In a sense, this equivalence of the natural world and apparently unnatural
colours should not surprise us. The most improbable hues in Service's
palette can be found in nature; if justification were needed, their
intensity could be explained by the eye-grabbing brilliance of flowers
in the short Prairie summer. Nonetheless, Service feels she is now less
interested in local colour than she has been in the past. "I've been
reading more about colour and colour theory recently," she says. "And
I'm putting colour on differently. I'm layering it more. These paintings
take much longer to finish - six months to a year, sometimes." That
these carefully crafted canvases preserve an air of immediacy and spontaneity
has something to do with their genesis. "I looked hard and did some
drawings on the spot, with some colour in them," Service says, "and
I did some watercolours on the spot.
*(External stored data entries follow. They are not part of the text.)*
(** * api_inspired: the catalog query engine and its request handler

    A shallow embedding of [src/index.js]: the Fisher-Yates [shuffle], the
    [pagination] helper, the two query functions [getGoodsList] and
    [getItems], and the request handler passed to [createServer].

    Conventions of the embedding.
    - A JS string is a [string]: a sequence of 8-bit units holding the UTF-8
      encoding of the text.  [toLowerCase] is the mapping of the ASCII
      letters; the query functions are also given with the case mapping and
      the trimming as parameters ([getGoodsListWith]), and what depends on
      the case of letters is proved there, for any mapping.
    - A JS number is a [number]: [NaN], an infinity, an integer, or a
      finite double that is not an integer.  Texts are coerced with
      rounding to the nearest double; arithmetic that involves a
      non-integer goes through the binary64 operations of the Standard
      Library ([SpecFloat]).
    - A JS array that may have holes is a [list (option A)]; [None] is a
      hole.  Arrays the code never punches holes into are plain lists.
    - The query-parameter object is a [gmap string string]; a property that
      is not set reads as [None] (JS [undefined]).
    - [Math.random] is an explicit source of draws threaded through the
      computation ([Rng] and the monad [M]).
    - A thrown exception is the left injection of a sum. *)

From Stdlib Require Import ZArith NArith Ascii String List Lia.
From Corelib Require Import SpecFloat.
From stdpp Require Import gmap strings list fin_maps.

Local Open Scope string_scope.

(** ** Strings: the built-ins the source calls *)

Definition code (c : ascii) : N := N_of_ascii c.

(** [String.prototype.toLowerCase], on the ASCII letters. *)
Definition lower_ascii (c : ascii) : ascii :=
  if ((65 <=? code c) && (code c <=? 90))%N
  then ascii_of_N (code c + 32) else c.

Fixpoint toLowerCase (s : string) : string :=
  match s with
  | EmptyString => EmptyString
  | String c s' => String (lower_ascii c) (toLowerCase s')
  end.

(** The one-unit white space: TAB, LF, VT, FF, CR and SPACE. *)
Definition is_space (c : ascii) : bool :=
  (((9 <=? code c) && (code c <=? 13)) || (code c =? 32))%N.

(** U+00A0, the one white-space character of two units (C2 A0). *)
Definition is_space2 (c1 c2 : ascii) : bool :=
  ((code c1 =? 194) && (code c2 =? 160))%N.

(** The white-space characters of three units: U+1680 (E1 9A 80),
    U+2000 to U+200A, U+2028, U+2029 and U+202F (E2 80 ..), U+205F
    (E2 81 9F), U+3000 (E3 80 80) and U+FEFF (EF BB BF). *)
Definition is_space3 (c1 c2 c3 : ascii) : bool :=
  ((code c1 =? 225) && (code c2 =? 154) && (code c3 =? 128)
   || (code c1 =? 226) && (code c2 =? 128)
      && (((128 <=? code c3) && (code c3 <=? 138))
          || (code c3 =? 168) || (code c3 =? 169) || (code c3 =? 175))
   || (code c1 =? 226) && (code c2 =? 129) && (code c3 =? 159)
   || (code c1 =? 227) && (code c2 =? 128) && (code c3 =? 128)
   || (code c1 =? 239) && (code c2 =? 187) && (code c3 =? 191))%N.

Fixpoint trimStart (s : string) : string :=
  match s with
  | EmptyString => EmptyString
  | String c1 r1 =>
      if is_space c1 then trimStart r1
      else match r1 with
           | String c2 r2 =>
               if is_space2 c1 c2 then trimStart r2
               else match r2 with
                    | String c3 r3 =>
                        if is_space3 c1 c2 c3 then trimStart r3 else s
                    | EmptyString => s
                    end
           | EmptyString => s
           end
  end.
(** * run_qc_pipeline.py: submission and monitoring of Grid Engine jobs

    A shallow embedding of the job-control core of
    [NGS-general/SolidDataExtractor/run_qc_pipeline.py]: the [Qstat] helper,
    the [QsubJob] class, [QsubScript], [QdelJob], [QstatJobs],
    [UpdateRunningJobs] and [RunPipeline].

    The cluster (the qstat/qsub/qdel executables, the file system, the clock)
    is an abstract world threaded through a state-and-exception monad; every
    process launch and every sleep is appended to a trace, so that statements
    about "what was asked of the scheduler, and when" are statements about
    that trace.  Loops that wait on the cluster carry a bound on the number
    of times they may loop back. *)

From Stdlib Require Import List String Ascii ZArith Bool Arith Lia.
From Stdlib Require Import Sorted.
From Stdlib Require OrderedTypeEx.
Import ListNotations.
Local Open Scope string_scope.

(** ** Python strings *)

Module Py.

(** The characters [str.split()] treats as separators (Python 2 [str]). *)
Definition is_space (c : ascii) : bool :=
  let n := nat_of_ascii c in
  Nat.eqb n 32 || (Nat.leb 9 n && Nat.leb n 13).

Definition is_digit (c : ascii) : bool :=
  let n := nat_of_ascii c in
  Nat.leb 48 n && Nat.leb n 57.

Definition flush (cur : string) (k : list string) : list string :=
  match cur with
  | EmptyString => k
  | _ => cur :: k
  end.

(** [split_from cur s]: the tokens of [s], [cur] being the token read so far. *)
Fixpoint split_from (cur s : string) : list string :=
  match s with
  | EmptyString => flush cur []
  | String c s' =>
      if is_space c then flush cur (split_from EmptyString s')
      else split_from (cur ++ String c EmptyString) s'
  end.

(** [s.split()] *)
Definition split (s : string) : list string := split_from EmptyString s.

Fixpoint all_digits (s : string) : bool :=
  match s with
  | EmptyString => true
  | String c s' => is_digit c && all_digits s'
  end.

(** [s.isdigit()] *)
Definition isdigit (s : string) : bool :=
  match s with
  | EmptyString => false
  | _ => all_digits s
  end.

(** [s.startswith(p)] *)
Definition startswith (s p : string) : bool := String.prefix p s.

(** [sep.join(l)] *)
Definition join (sep : string) (l : list string) : string := String.concat sep l.

(** Truth value of a string: [bool(s)]. *)
Definition truthy (s : string) : bool :=
  match s with
  | EmptyString => false
  | _ => true
  end.

(** [x in l] for a value [x] that is a string or [None] and a list of strings. *)
Definition contains (l : list string) (x : option string) : bool :=
  match x with
  | Some i => existsb (String.eqb i) l
  | None => false
  end.

(** Reversed text after the last occurrence of [c] in [s], and whether [c]
    occurs at all, computed on the reversed character list. *)
Fixpoint until_char (c : ascii) (r : list ascii) : list ascii * option (list ascii) :=
  match r with
  | [] => ([], None)
  | x :: r' =>
      if Ascii.eqb x c then ([], Some r')
      else let (a, b) := until_char c r' in (x :: a, b)
  end.

(** [os.path.basename(p)] (posix): what follows the last slash. *)
Definition basename (p : string) : string :=
  string_of_list_ascii
    (rev (fst (until_char "/"%char (rev (list_ascii_of_string p))))).

(** [os.path.splitext(p)[0]] for a [p] without directory part: the extension
    starts at the last dot, unless only dots precede it. *)
Definition splitext_root (p : string) : string :=
  match until_char "."%char (rev (list_ascii_of_string p)) with
  | (_, None) => p
  | (_, Some before) =>
      if forallb (Ascii.eqb "."%char) before then p
      else string_of_list_ascii (rev before)
  end.

End Py.
Lemma length_zeros n : length (zeros n) = n.
Proof. apply length_replicate. Qed.

Lemma pack_I_Ok v p :
  struct.pack "I" [Int v] = Ok p → 0 ≤ v < 2 ^ 32 ∧ p = le_split 4 v.
Proof. intros H. inv_pack H. split; [lia | done]. Qed.

Lemma pack_I_range v :
  0 ≤ v < 2 ^ 32 → struct.pack "I" [Int v] = Ok (le_split 4 v).
Proof.
  intros Hv. unfold struct.pack. norm_fmt. simpl.
  rewrite pack_uint_range by (simpl; lia). simpl. by rewrite ?app_nil_r.
Qed.

Lemma pack_H_Ok v p :
  struct.pack "H" [Int v] = Ok p → 0 ≤ v < 2 ^ 16 ∧ p = le_split 2 v.
Proof. intros H. inv_pack H. split; [lia | done]. Qed.

Lemma pack_H_range v :
  0 ≤ v < 2 ^ 16 → struct.pack "H" [Int v] = Ok (le_split 2 v).
Proof.
  intros Hv. unfold struct.pack. norm_fmt. simpl.
  rewrite pack_uint_range by (simpl; lia). simpl. by rewrite ?app_nil_r.
Qed.

(** The "8s" field: the encoded name cut to 8 bytes or filled with zero
    bytes up to 8. *)
Lemma ljust_take_ljust e :
  ljust 8 (take 8 (ljust 8 e)) = take 8 e ++ zeros (8 - length e).
Proof.
  unfold ljust. destruct (decide (length e ≤ 8)%nat) as [Hle|Hgt].
  - rewrite (take_ge (e ++ _)) by (rewrite length_app, length_zeros; lia).
    rewrite length_app, length_zeros, (take_ge e) by lia.
    replace (8 - (length e + (8 - length e)))%nat with 0%nat by lia.
    simpl. by rewrite app_nil_r.
  - replace (8 - length e)%nat with 0%nat by lia. simpl.
    rewrite !app_nil_r, length_take.
    replace (8 - 8 `min` length e)%nat with 0%nat by lia.
    simpl. by rewrite app_nil_r.
Qed.

Lemma length_name_field e : length (take 8 e ++ zeros (8 - length e)) = 8%nat.
Proof. rewrite length_app, length_take, length_zeros. lia. Qed.

Lemma slice_app_mid (a m c : bytes) i j :
  length a = i → (i + length m)%nat = j → slice (a ++ m ++ c) i j = m.
Proof.
  intros <- <-. unfold slice.
  rewrite drop_app_length.
  replace (length a + length m - length a)%nat with (length m) by lia.
  by rewrite take_app_length.
Qed.

Lemma length_slice_assign a i j v :
  (i + length v)%nat = j → (j ≤ length a)%nat →
  length (slice_assign a i j v) = length a.
Proof.
  intros <- Hj. unfold slice_assign.
  rewrite !length_app, length_take, length_drop. lia.
Qed.

(** ** The section header record *)

Lemma COFFSection_pack_Ok self p :
  COFFSection_pack self = Ok p →
  ∃ e, encode (take 8 (sec_name self)) = Ok e ∧
    section_in_range self ∧
    p = (take 8 e ++ zeros (8 - length e))
        ++ le_split 4 (Z.of_nat (length (sec_data self)))
        ++ le_split 4 (sec_VirtualAddress self)
        ++ le_split 4 (Z.of_nat (length (sec_data self)))
        ++ zeros 4 ++ zeros 4
        ++ zeros 2 ++ zeros 2
        ++ le_split 2 (Z.of_nat (length (sec_relocations self)))
        ++ zeros 2
        ++ le_split 4 (sec_characteristics self).
Proof.
  unfold COFFSection_pack. intros (e & He & H)%bind_Ok. inv_pack H.
  exists e. split; [done|]. split; [unfold section_in_range; simpl in *; lia|].
  rewrite ljust_take_ljust. reflexivity.
Qed.

Lemma COFFSection_pack_total self e :
  encode (take 8 (sec_name self)) = Ok e → section_in_range self →
  ∃ p, COFFSection_pack self = Ok p.
Proof.
  intros He (Hd & Hva & Hr & Hc). unfold COFFSection_pack. rewrite He. simpl.
  unfold struct.pack. norm_fmt. simpl.
  rewrite !pack_uint_range by (simpl; lia). simpl. eauto.
Qed.

Lemma COFFSection_pack_length self p :
  COFFSection_pack self = Ok p → length p = 40%nat.
Proof.
  intros (e & _ & _ & ->)%COFFSection_pack_Ok.
  rewrite length_app, length_name_field, !length_app, !length_le_split',
    !length_zeros.
  reflexivity.
Qed.

(** C9, as stated, fails: for a section with one relocation, bytes 30..32
    of the header record are zero, not the relocation count. *)
Lemma COFFSection_pack_count_not_at_30 :
  ∃ p, COFFSection_pack text_with_reloc = Ok p ∧
    slice p 30 32 ≠
    le_split 2 (Z.of_nat (length (sec_relocations text_with_reloc))).
Proof. eexists. split; [vm_compute; reflexivity | vm_compute; discriminate]. Qed.

(** C9, amended: the record [COFFSection.pack] returns is 40 bytes long and
    consists, in this order, of the name (8 bytes: the encoding of the first
    8 characters, cut to 8 bytes or filled with zero bytes), the data length
    (4), the virtual address (4), the data length again (4), a zero data
    pointer (4), a zero relocation pointer (4), two zero 2-byte fields
    (bytes 28..32), the relocation count (2, bytes 32..34), two zero bytes
    that align the last field (bytes 34..36) and the characteristics (4,
    bytes 36..40). *)
Theorem COFFSection_pack_layout self p :
  COFFSection_pack self = Ok p →
  ∃ e, encode (take 8 (sec_name self)) = Ok e ∧
    p = (take 8 e ++ zeros (8 - length e))
        ++ le_split 4 (Z.of_nat (length (sec_data self)))
        ++ le_split 4 (sec_VirtualAddress self)
        ++ le_split 4 (Z.of_nat (length (sec_data self)))
        ++ zeros 4 ++ zeros 4
        ++ zeros 2 ++ zeros 2
        ++ le_split 2 (Z.of_nat (length (sec_relocations self)))
        ++ zeros 2
        ++ le_split 4 (sec_characteristics self) ∧
    length p = 40%nat ∧
    slice p 28 32 = zeros 4 ∧
    slice p 32 34 = le_split 2 (Z.of_nat (length (sec_relocations self))) ∧
    slice p 34 36 = zeros 2 ∧
    slice p 36 40 = le_split 4 (sec_characteristics self).
Proof.
  intros H. pose proof (COFFSection_pack_length _ _ H) as Hlen.
  apply COFFSection_pack_Ok in H as (e & He & _ & ->).
  exists e. split; [done|]. split; [done|]. split; [done|].
  pose proof (length_name_field e) as Hn.
  set (name := take 8 e ++ zeros (8 - length e)) in *.
  set (sz := le_split 4 (Z.of_nat (length (sec_data self)))) in *.
  set (va := le_split 4 (sec_VirtualAddress self)) in *.
  set (nr := le_split 2 (Z.of_nat (length (sec_relocations self)))) in *.
  set (ch := le_split 4 (sec_characteristics self)) in *.
  assert (length sz = 4%nat) as Hsz by apply length_le_split'.
  assert (length va = 4%nat) as Hva by apply length_le_split'.
  assert (length nr = 2%nat) as Hnr by apply length_le_split'.
  assert (length ch = 4%nat) as Hch by apply length_le_split'.
  repeat split.
  - change (zeros 2 ++ zeros 2 ++ nr ++ zeros 2 ++ ch)
      with (zeros 4 ++ nr ++ zeros 2 ++ ch).
    replace (name ++ sz ++ va ++ sz ++ zeros 4 ++ zeros 4 ++ zeros 4 ++ nr ++
             zeros 2 ++ ch)
      with ((name ++ sz ++ va ++ sz ++ zeros 4 ++ zeros 4) ++ zeros 4 ++
            nr ++ zeros 2 ++ ch) by (by rewrite <- !app_assoc).
    apply slice_app_mid;
      rewrite ?length_app, ?length_zeros, ?Hn, ?Hsz, ?Hva; reflexivity.
  - replace (name ++ sz ++ va ++ sz ++ zeros 4 ++ zeros 4 ++ zeros 2 ++
             zeros 2 ++ nr ++ zeros 2 ++ ch)
      with ((name ++ sz ++ va ++ sz ++ zeros 4 ++ zeros 4 ++ zeros 2 ++
             zeros 2) ++ nr ++ zeros 2 ++ ch) by (by rewrite <- !app_assoc).
    apply slice_app_mid;
      rewrite ?length_app, ?length_zeros, ?Hn, ?Hsz, ?Hva, ?Hnr; reflexivity.
  - replace (name ++ sz ++ va ++ sz ++ zeros 4 ++ zeros 4 ++ zeros 2 ++
             zeros 2 ++ nr ++ zeros 2 ++ ch)
      with ((name ++ sz ++ va ++ sz ++ zeros 4 ++ zeros 4 ++ zeros 2 ++
             zeros 2 ++ nr) ++ zeros 2 ++ ch) by (by rewrite <- !app_assoc).
    apply slice_app_mid;
      rewrite ?length_app, ?length_zeros, ?Hn, ?Hsz, ?Hva, ?Hnr; reflexivity.
  - replace (name ++ sz ++ va ++ sz ++ zeros 4 ++ zeros 4 ++ zeros 2 ++
             zeros 2 ++ nr ++ zeros 2 ++ ch)
      with ((name ++ sz ++ va ++ sz ++ zeros 4 ++ zeros 4 ++ zeros 2 ++
             zeros 2 ++ nr ++ zeros 2) ++ ch ++ [])
      by (by rewrite <- !app_assoc, app_nil_r).
    apply slice_app_mid;
      rewrite ?length_app, ?length_zeros, ?Hn, ?Hsz, ?Hva, ?Hnr, ?Hch;
      reflexivity.
Qed.

Lemma COFFSection_pack_layout_witness :
  ∃ p, COFFSection_pack text_with_reloc = Ok p ∧
    slice p 32 34 = bytes_of [1; 0] ∧ slice p 36 40 = bytes_of [0x20; 0; 0; 0x60].
Proof.
  eexists. split; [vm_compute; reflexivity|].
  destruct (COFFSection_pack_layout text_with_reloc
              (bytes_of [46; 116; 101; 120; 116; 0; 0; 0; 0; 0; 0; 0; 0; 0; 0;
                         0; 0; 0; 0; 0; 0; 0; 0; 0; 0; 0; 0; 0; 0; 0; 0; 0;
                         1; 0; 0; 0; 0x20; 0; 0; 0x60]))
    as (e & _ & _ & _ & _ & H32 & _ & H36); [vm_compute; reflexivity|].
  split; [exact H32 | exact H36].
Defined.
Doing the watercolours was a way
of looking and remembering a place. Then I would be in the studio the
next day, so it was still very vivid to me."
Service acknowledges that some of the freedom of her recent works owes
something to her change of subject. "The landscape in Saskatchewan doesn't
have a lot of things in it," she says, "so it's easier to be abstract
and loose. Maybe that's why there are so many good Saskatchewan landscape
painters. I hadn't been in Saskatchewan in several years, so it was
fresh for me."
The real issue, of course, is not what provoked a particular series
of pictures, but the result. Whatever the source of Service's recent
works, their strength resides not only in the way the artist addresses
questions of fidelity to experience - of all kinds, not just visual
- but in how she addresses "purely" painterly issues. Whatever their
immediate motivation, whatever the basis for theft imagery, Service's
recent landscapes are some of her most inventive, assured, and adventurous.
In the end, that is what matters - not their connection, however strong
or tenuous, to a place.
KAREN WILKIN
New York
July1998
Karen Wilkin writes on art for The New Criterion and is the author
of books on Cezanne, Morandi and Stuart Davis.